NMEA 2000 opens up, in a Dutch attic!
I love this photo. It may look messy, but not only is one man’s fine N2K+++ yacht system being tested here, but the standard itself is getting explored, possibly to the benefit of many boaters. This is Kees Verruijt’s attic somewhere in the Netherlands and, as explained on his new Yacht Electronics blog, that Commodore PET is the “PC” he first learned programming on back in 1979. The rest of the gear is going on Merrimac II, a Stadship 56 now under construction that Kees and his family have obviously put a lot of thought into. Kees wants to extend the usefullness of his NMEA 2000 data system, even to his iPhone, and he’s had to go to some serious trouble to do so…
Since N2K so far lacks an easy SDK for small PC developers, or serious enthusiasts, Kees figured out a way to sniff out packets using a Lawicel CANUSB device and he’s been painstakingly parsing out specific PGN fields in the raw data. And he’s sharing his findings, and his NMEA 2000 packetlogger software, with other programmer/skippers who want better access to the data flowing around their vessel’s backbone. Now NMEA might not like this, but I don’t have much sympathy; such access — and more detail on PGNs — should have been available years ago, I think, and should be a heck of a lot easier today.

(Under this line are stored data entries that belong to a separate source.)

(** The code points of a UTF-8 byte sequence; [None] when the bytes are
    no UTF-8 (an overlong form or a surrogate included). *)
Fixpoint decode (s : list ascii) : option (list Z) :=
  match s with
  | [] => Some []
  | a :: s1 =>
      let n := code a in
      if n <? 128 then cons n <$> decode s1
      else if n <? 194 then None
      else if n <? 224 then
        match s1 with
        | b :: s2 =>
            match continuation b with
            | Some x => cons ((n - 192) * 64 + x) <$> decode s2
            | None => None
            end
        | [] => None
        end
      else if n <? 240 then
        match s1 with
        | b :: c :: s3 =>
            match continuation b, continuation c with
            | Some x, Some y =>
                let cp := ((n - 224) * 64 + x) * 64 + y in
                if (cp <? 2048) || ((55296 <=? cp) && (cp <? 57344)) then None
                else cons cp <$> decode s3
            | _, _ => None
            end
        | _ => None
        end
      else if n <? 245 then
        match s1 with
        | b :: c :: d :: s4 =>
            match continuation b, continuation c, continuation d with
            | Some x, Some y, Some z =>
                let cp := (((n - 240) * 64 + x) * 64 + y) * 64 + z in
                if (cp <? 65536) || (1114111 <? cp) then None
                else cons cp <$> decode s4
            | _, _, _ => None
            end
        | _ => None
        end
      else None
  end.

Definition encode_one (cp : Z) : list ascii :=
  if cp <? 128 then [byte cp]
  else if cp <? 2048 then [byte (192 + cp / 64); byte (128 + cp mod 64)]
  else if cp <? 65536 then
    [byte (224 + cp / 4096); byte (128 + (cp / 64) mod 64); byte (128 + cp mod 64)]
  else
    [byte (240 + cp / 262144); byte (128 + (cp / 4096) mod 64);
     byte (128 + (cp / 64) mod 64); byte (128 + cp mod 64)].

Definition encode (cps : list Z) : list ascii := concat (encode_one <$> cps).

(** [str.isspace] of one code point. *)
Definition is_space (cp : Z) : bool :=
  ((9 <=? cp) && (cp <=? 13)) || ((28 <=? cp) && (cp <=? 32))
  || (cp =? 133) || (cp =? 160) || (cp =? 5760)
  || ((8192 <=? cp) && (cp <=? 8202))
  || (cp =? 8232) || (cp =? 8233) || (cp =? 8239) || (cp =? 8287)
  || (cp =? 12288).

(** The zero of each run of ten decimal digits (Unicode 14.0, the table
    of Python 3.11). *)
Definition decimal_zeros : list Z :=
  [48; 1632; 1776; 1984; 2406; 2534; 2662; 2790; 2918; 3046; 3174; 3302;
   3430; 3558; 3664; 3792; 3872; 4160; 4240; 6112; 6160; 6470; 6608; 6784;
   6800; 6992; 7088; 7232; 7248; 42528; 43216; 43264; 43472; 43504; 43600;
   44016; 65296; 66720; 68912; 69734; 69872; 69942; 70096; 70384; 70736;
   70864; 71248; 71360; 71472; 71904; 72016; 72784; 73040; 73120; 92768;
   92864; 93008; 120782; 120792; 120802; 120812; 120822; 123200; 123632;
   125264; 130032].

(** The value of a decimal digit, [None] for any other code point. *)
Definition decimal (cp : Z) : option Z :=
  (fun z => cp - z)
    <$> List.find (fun z => (z <=? cp) && (cp <? z + 10)) decimal_zeros.

Fixpoint lstrip (cps : list Z) : list Z :=
  match cps with
  | cp :: cps' => if is_space cp then lstrip cps' else cps
  | [] => []
  end.

(** [str.strip()] on code points. *)
Definition strip (cps : list Z) : list Z := rev (lstrip (rev (lstrip cps))).

End Unicode.

(** ** [int] and [float] of a string *)
Module Parse.

(** The ASCII form in which [int] and [float] read a [str]: a code point
    below 127 stays as it is; beyond, white space becomes a space, a
    decimal digit its ASCII digit, and anything else a question mark at
    which the text ends. *)
Fixpoint ascii_form (cps : list Z) : list ascii :=
  match cps with
  | [] => []
  | cp :: cps' =>
      if cp <? 127 then Unicode.byte cp :: ascii_form cps'
      else if Unicode.is_space cp then " "%char :: ascii_form cps'
      else match Unicode.decimal cp with
           | Some d => Unicode.byte (48 + d) :: ascii_form cps'
           | None => ["?"%char]
           end
  end.

Definition text (s : string) : list ascii :=
  match Unicode.decode (list_ascii_of_string s) with
  | Some cps => ascii_form cps
  | None => ["?"%char]
  end.

(** The white space that the parsers skip at both ends of the ASCII form:
    space, tab, line feed, vertical tab, form feed, carriage return. *)
Definition is_space (c : ascii) : bool :=
  let n := nat_of_ascii c in
  orb (Nat.eqb n 32) (andb (Nat.leb 9 n) (Nat.leb n 13)).

Definition digit_of (c : ascii) : option Z :=
  let n := nat_of_ascii c in
  if andb (Nat.leb 48 n) (Nat.leb n 57) then Some (Z.of_nat (n - 48)) else None.

Definition lower (c : ascii) : ascii :=
  let n := nat_of_ascii c in
  if andb (Nat.leb 65 n) (Nat.leb n 90) then ascii_of_nat (n + 32) else c.

Fixpoint lstrip (s : list ascii) : list ascii :=
  match s with
  | c :: s' => if is_space c then lstrip s' else s
  | [] => []
  end.

Definition strip (s : list ascii) : list ascii :=
  rev (lstrip (rev (lstrip s))).

(** An optional sign: [true] for a minus. *)
Definition sign (s : list ascii) : bool * list ascii :=
  match s with
  | "+"%char :: s' => (false, s')
  | "-"%char :: s' => (true, s')
  | _ => (false, s)
  end.

(** After a digit: further digits, each optionally preceded by one
    underscore. *)
Fixpoint more_digits (s : list ascii) : list Z * list ascii :=
  match s with
  | c :: s' =>
      match digit_of c with
      | Some d => let '(ds, r) := more_digits s' in (d :: ds, r)
      | None =>
          if Ascii.eqb c "_"
          then match s' with
               | c' :: s'' =>
                   match digit_of c' with
                   | Some d => let '(ds, r) := more_digits s'' in (d :: ds, r)
                   | None => ([], s)
                   end
               | [] => ([], s)
               end
          else ([], s)
      end
  | [] => ([], [])
  end.

(** A digit part, [digit (["_"] digit)*]; no digits when [s] does not
    start with one. *)
Definition digitpart (s : list ascii) : list Z * list ascii :=
  match s with
  | c :: s' =>
      match digit_of c with
      | Some d => let '(ds, r) := more_digits s' in (d :: ds, r)
      | None => ([], s)
      end
  | [] => ([], [])
  end.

But, in fact, I’m told that the “N2K Intelligent Gateway” described to me in 2007 is finally nearing completion (i.e. ready for official product certification), with the new and more descriptive title Third Party Gateway. Actually, Kees just got a beta version of just such a Gateway (the NGT-1 from Actisense), reports that it’s way easier to use than the CANUSB gadget, and has already modified packetlogger to suit. I’ve been trying an NGT-1 too, and am tentatively impressed. Accessing N2K data, and even putting legitimate data back on the backbone, is going to get much easier for everyone, and much more affordable for developers. Cool. In fact, I’m hoping that few boaters will ever need the use of Kee’s contributions, but how about a big Panbo hand for his efforts!
This is terrific. Its about time the hardware hackers started taking on these protocols and doing some neat things with them.
I was thinking of doing the same, but I got distracted by my current efforts to reverse engineer the “ethernet” coming out of the back of my Garmin charplotter. Given enough time and a packet sniffer, we may be able to build cheaper PCs that can interpret and forward this data and do things we havent even considered yet!
If you can reverse engineer the ethernet output from a Garmin digital radar scanner so it can be used to display radar on a PC screen you will have made a serious contribution to those who choose to navigate using a laptop. Good luck with the project.
Here is a protocol stack for NMEA2000 that I wrote.
It works with an ATMega128 (and all other Mega processors).
The stack supports address claiming and answers to request messages. messages that shall be transmitted periodically can be registered with a scheduler.
That’s a great project you’ve got there.
Are you aware of this group: http://groups.google.com/group/duino2000
@Others: click on the “Phili” link in the “Posted by” to get to the site where Phili announces his software and hardware design.
yes, finally the stack works pretty well. It was a lot of reading and reengineering using the CANHacker tool.
Furtunately NMEA2000 is very simmilar to J1939. After reading “A comprehensible guide to J1939” by Wilfried Voss, looking at the Maretron datasheets and verifying my discoveries with an USB100 it was all working out.
The stack needs more improvement but I guess some people like the idea of getting a first glimpse. Aspecially as there has been so much talk about realizing open NMEA2k stacks.
The Actisense NGT-1 n2k PC Interface was recently awarded NMEA 2000 certification:
Cool, this includes an API. Anyone try to write some software for this? See below …
The firewall feature of the NGT-1 enforces the NMEA 2000 bus rules, enabling software vendors to create NMEA 2000 compliant software at a fraction of the direct certification costs. The supplied software interface (API) helps to reduce the development time required.
I’ve spent a bit of time this the Actisense device and the NGT is quite good. One good thing is that it seems to be cheaper than the CAN adaptors we have been using for this purpose. Exp has had support for the NGT for 6 months. It is never going to be much use on a race boat unfortunately, but will be useful in the cruising world.
PS. I hate to mention it now you have spent all that time, but a lot of the NMEA 2000 PGN packet definitions are available on the web … just found them by accident yesterday! Unfortunately we already paid NMEA a few years back …
What do you mean exactly with “it” in “it is never going to be much use on a race boat”?
And care to give a pointer to the website you found?